DATASET EXTRACT Start Marker

(** [x <= y], that is [x < y or x == y]. *)
Definition num_le {num : Type} {N : Number num} (x y : num) : bool :=
  num_lt x y || num_eq x y.

Notation "x ≼ y" := (num_le x y = true) (at level 70).

(** Python's floats: IEEE 754 binary64. *)
#[global] Instance float_number : Number PrimFloat.float := {
  num_zero := 0%float;
  num_add := PrimFloat.add;
  num_lt := PrimFloat.ltb;
  num_eq := PrimFloat.eqb;
}.

(** [x < y] on rationals. *)
Definition Qltb (x y : Q) : bool :=
  match Qcompare x y with Lt => true | _ => false end.

(** Arithmetic without rounding. *)
#[global] Instance Q_number : Number Q := {
  num_zero := 0%Q;
  num_add := Qplus;
  num_lt := Qltb;
  num_eq := Qeq_bool;
}.

(** Laws of the order and of sums of non-negative numbers.  They hold of
    the binary64 numbers: a NaN is in no relation [<=], not even with
    itself; the numbers that are not NaN are totally ordered, equal ones
    not being below one another; the rounded sum of two non-negative
    numbers is not below the first of them; and adding the same
    non-negative number to both sides keeps [<=], rounding being
    monotone. *)
Class NumberLaws (num : Type) {N : Number num} : Prop := {
  num_le_trans (x y z : num) : x ≼ y → y ≼ z → x ≼ z;
  num_le_refl_l (x y : num) : x ≼ y → x ≼ x;
  num_le_refl_r (x y : num) : x ≼ y → y ≼ y;
  num_le_not_lt (x y : num) : x ≼ y → num_lt y x = false;
  num_not_lt_le (x y : num) : x ≼ x → y ≼ y → num_lt y x = false → x ≼ y;
  num_eq_not_lt (x y : num) : num_eq x y = true → num_lt x y = false;
  num_zero_le : num_zero ≼ num_zero;
  num_add_le (x d : num) : num_zero ≼ x → num_zero ≼ d → x ≼ num_add x d;
  num_add_mono (x y d : num) :
    num_zero ≼ x → x ≼ y → num_zero ≼ d → num_add x d ≼ num_add y d;
}.

(** A latitude/longitude pair, as stored by [load_cities]. *)
Definition coord (num : Type) : Type := (num * num)%type.

(** [d[key]]: the value, or [KeyError]. *)
Definition getitem {V : Type} (d : gmap string V) (key : string) : outcome V :=
  match d !! key with
  | Some v => Returned v
  | None => Raised (KeyError key)
  end.

(** [d.get(key, [])]. *)
Definition get_or_empty (d : gmap string (list string)) (key : string) : list string :=
  default [] (d !! key).

(** ** String helpers used by [load_adjacency] *)

(** [str.isspace] on the characters below U+0100: TAB, LF, VT, FF, CR, FS,
    GS, RS, US, the space, NEL (U+0085) and the no-break space (U+00A0). *)
Definition isspace (c : Ascii.ascii) : bool :=
  let n := Ascii.N_of_ascii c in
  (((9 <=? n) && (n <=? 13)) || ((28 <=? n) && (n <=? 32))
   || (n =? 133) || (n =? 160))%N.

Fixpoint lstrip (s : string) : string :=
  match s with
  | EmptyString => EmptyString
  | String c s' => if isspace c then lstrip s' else s
  end.

Definition rstrip (s : string) : string := String.rev (lstrip (String.rev s)).

(** [s.strip()] *)
Definition strip (s : string) : string := rstrip (lstrip s).

(** [split_from word s]: the fields of [s], [word] being the field read so
    far. *)
Fixpoint split_from (word : string) (s : string) : list string :=
  match s with
  | EmptyString => if decide (word = EmptyString) then [] else [word]
  | String c s' =>
      if isspace c then
        if decide (word = EmptyString) then split_from EmptyString s'
        else word :: split_from EmptyString s'
      else split_from (word +:+ String c EmptyString) s'
  end.

(** [s.split()]: maximal runs of non-whitespace characters. *)
Definition split (s : string) : list string := split_from EmptyString s.

(** ** The loaders *)

Section Loaders.

Context {num : Type}.

(** Python's [float(s)]: the number read, or [None] for [ValueError]. *)
Variable float : string → option num.

Definition py_float (s : string) : outcome num :=
  match float s with
  | Some x => Returned x
  | None => Raised ValueError
  end.

(** The body of the [for row in reader] loop of [load_cities]. *)
Definition load_cities_row (cities : gmap string (coord num)) (row : list string)
  : outcome (gmap string (coord num)) :=
  if (length row <? 3)%nat then Returned cities
  else
    match row with
    | [name; lat; lon] =>
        lat' ← py_float lat;
        lon' ← py_float lon;
        Returned (<[name := (lat', lon')]> cities)
    | _ => Raised ValueError
    end.

(** [load_cities], on the rows that [csv.reader] yields for the file. *)
Definition load_cities (rows : list (list string)) : outcome (gmap string (coord num)) :=
  for_each load_cities_row rows ∅.

(** [adjacency_list.setdefault(key, []).append(value)] *)
Definition setdefault_append (key value : string) (adjacency_list : gmap string (list string))
  : gmap string (list string) :=
  <[key := get_or_empty adjacency_list key ++ [value]]> adjacency_list.

(** The body of the [for line in file] loop of [load_adjacency]. *)
Definition load_adjacency_line (adjacency_list : gmap string (list string)) (line : string)
  : outcome (gmap string (list string)) :=
  let parts := split (strip line) in
  if (length parts <? 2)%nat then Returned adjacency_list
  else
    match parts with
    | [city1; city2] =>
        Returned (setdefault_append city2 city1
                    (setdefault_append city1 city2 adjacency_list))
    | _ => Raised ValueError
    end.

(** [load_adjacency], on the lines of the file. *)
Definition load_adjacency (lines : list string) : outcome (gmap string (list string)) :=
  for_each load_adjacency_line lines ∅.

(** *** What the loaders are expected to produce *)

(** A well-formed location row: three fields, the last two numeric. *)
Definition well_formed_row (row : list string) : option (string * coord num) :=
  match row with
  | [name; lat; lon] =>
      match float lat, float lon with
      | Some lat', Some lon' => Some (name, (lat', lon'))
      | _, _ => None
      end
  | _ => None
  end.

DATASET EXTRACT End Marker

Transcribe all of the material exactly as it appears.

(** [x <= y], that is [x < y or x == y]. *)
Definition num_le {num : Type} {N : Number num} (x y : num) : bool :=
  num_lt x y || num_eq x y.

Notation "x ≼ y" := (num_le x y = true) (at level 70).

(** Python's floats: IEEE 754 binary64. *)
#[global] Instance float_number : Number PrimFloat.float := {
  num_zero := 0%float;
  num_add := PrimFloat.add;
  num_lt := PrimFloat.ltb;
  num_eq := PrimFloat.eqb;
}.

(** [x < y] on rationals. *)
Definition Qltb (x y : Q) : bool :=
  match Qcompare x y with Lt => true | _ => false end.

(** Arithmetic without rounding. *)
#[global] Instance Q_number : Number Q := {
  num_zero := 0%Q;
  num_add := Qplus;
  num_lt := Qltb;
  num_eq := Qeq_bool;
}.

(** Laws of the order and of sums of non-negative numbers.  They hold of
    the binary64 numbers: a NaN is in no relation [<=], not even with
    itself; the numbers that are not NaN are totally ordered, equal ones
    not being below one another; the rounded sum of two non-negative
    numbers is not below the first of them; and adding the same
    non-negative number to both sides keeps [<=], rounding being
    monotone. *)
Class NumberLaws (num : Type) {N : Number num} : Prop := {
  num_le_trans (x y z : num) : x ≼ y → y ≼ z → x ≼ z;
  num_le_refl_l (x y : num) : x ≼ y → x ≼ x;
  num_le_refl_r (x y : num) : x ≼ y → y ≼ y;
  num_le_not_lt (x y : num) : x ≼ y → num_lt y x = false;
  num_not_lt_le (x y : num) : x ≼ x → y ≼ y → num_lt y x = false → x ≼ y;
  num_eq_not_lt (x y : num) : num_eq x y = true → num_lt x y = false;
  num_zero_le : num_zero ≼ num_zero;
  num_add_le (x d : num) : num_zero ≼ x → num_zero ≼ d → x ≼ num_add x d;
  num_add_mono (x y d : num) :
    num_zero ≼ x → x ≼ y → num_zero ≼ d → num_add x d ≼ num_add y d;
}.

(** A latitude/longitude pair, as stored by [load_cities]. *)
Definition coord (num : Type) : Type := (num * num)%type.

(** [d[key]]: the value, or [KeyError]. *)
Definition getitem {V : Type} (d : gmap string V) (key : string) : outcome V :=
  match d !! key with
  | Some v => Returned v
  | None => Raised (KeyError key)
  end.

(** [d.get(key, [])]. *)
Definition get_or_empty (d : gmap string (list string)) (key : string) : list string :=
  default [] (d !! key).

(** ** String helpers used by [load_adjacency] *)

(** [str.isspace] on the characters below U+0100: TAB, LF, VT, FF, CR, FS,
    GS, RS, US, the space, NEL (U+0085) and the no-break space (U+00A0). *)
Definition isspace (c : Ascii.ascii) : bool :=
  let n := Ascii.N_of_ascii c in
  (((9 <=? n) && (n <=? 13)) || ((28 <=? n) && (n <=? 32))
   || (n =? 133) || (n =? 160))%N.

Fixpoint lstrip (s : string) : string :=
  match s with
  | EmptyString => EmptyString
  | String c s' => if isspace c then lstrip s' else s
  end.

Definition rstrip (s : string) : string := String.rev (lstrip (String.rev s)).

(** [s.strip()] *)
Definition strip (s : string) : string := rstrip (lstrip s).

(** [split_from word s]: the fields of [s], [word] being the field read so
    far. *)
Fixpoint split_from (word : string) (s : string) : list string :=
  match s with
  | EmptyString => if decide (word = EmptyString) then [] else [word]
  | String c s' =>
      if isspace c then
        if decide (word = EmptyString) then split_from EmptyString s'
        else word :: split_from EmptyString s'
      else split_from (word +:+ String c EmptyString) s'
  end.

(** [s.split()]: maximal runs of non-whitespace characters. *)
Definition split (s : string) : list string := split_from EmptyString s.

(** ** The loaders *)

Section Loaders.

Context {num : Type}.

(** Python's [float(s)]: the number read, or [None] for [ValueError]. *)
Variable float : string → option num.

Definition py_float (s : string) : outcome num :=
  match float s with
  | Some x => Returned x
  | None => Raised ValueError
  end.

(** The body of the [for row in reader] loop of [load_cities]. *)
Definition load_cities_row (cities : gmap string (coord num)) (row : list string)
  : outcome (gmap string (coord num)) :=
  if (length row <? 3)%nat then Returned cities
  else
    match row with
    | [name; lat; lon] =>
        lat' ← py_float lat;
        lon' ← py_float lon;
        Returned (<[name := (lat', lon')]> cities)
    | _ => Raised ValueError
    end.

(** [load_cities], on the rows that [csv.reader] yields for the file. *)
Definition load_cities (rows : list (list string)) : outcome (gmap string (coord num)) :=
  for_each load_cities_row rows ∅.

(** [adjacency_list.setdefault(key, []).append(value)] *)
Definition setdefault_append (key value : string) (adjacency_list : gmap string (list string))
  : gmap string (list string) :=
  <[key := get_or_empty adjacency_list key ++ [value]]> adjacency_list.

(** The body of the [for line in file] loop of [load_adjacency]. *)
Definition load_adjacency_line (adjacency_list : gmap string (list string)) (line : string)
  : outcome (gmap string (list string)) :=
  let parts := split (strip line) in
  if (length parts <? 2)%nat then Returned adjacency_list
  else
    match parts with
    | [city1; city2] =>
        Returned (setdefault_append city2 city1
                    (setdefault_append city1 city2 adjacency_list))
    | _ => Raised ValueError
    end.

(** [load_adjacency], on the lines of the file. *)
Definition load_adjacency (lines : list string) : outcome (gmap string (list string)) :=
  for_each load_adjacency_line lines ∅.

(** *** What the loaders are expected to produce *)

(** A well-formed location row: three fields, the last two numeric. *)
Definition well_formed_row (row : list string) : option (string * coord num) :=
  match row with
  | [name; lat; lon] =>
      match float lat, float lon with
      | Some lat', Some lon' => Some (name, (lat', lon'))
      | _, _ => None
      end
  | _ => None
  end.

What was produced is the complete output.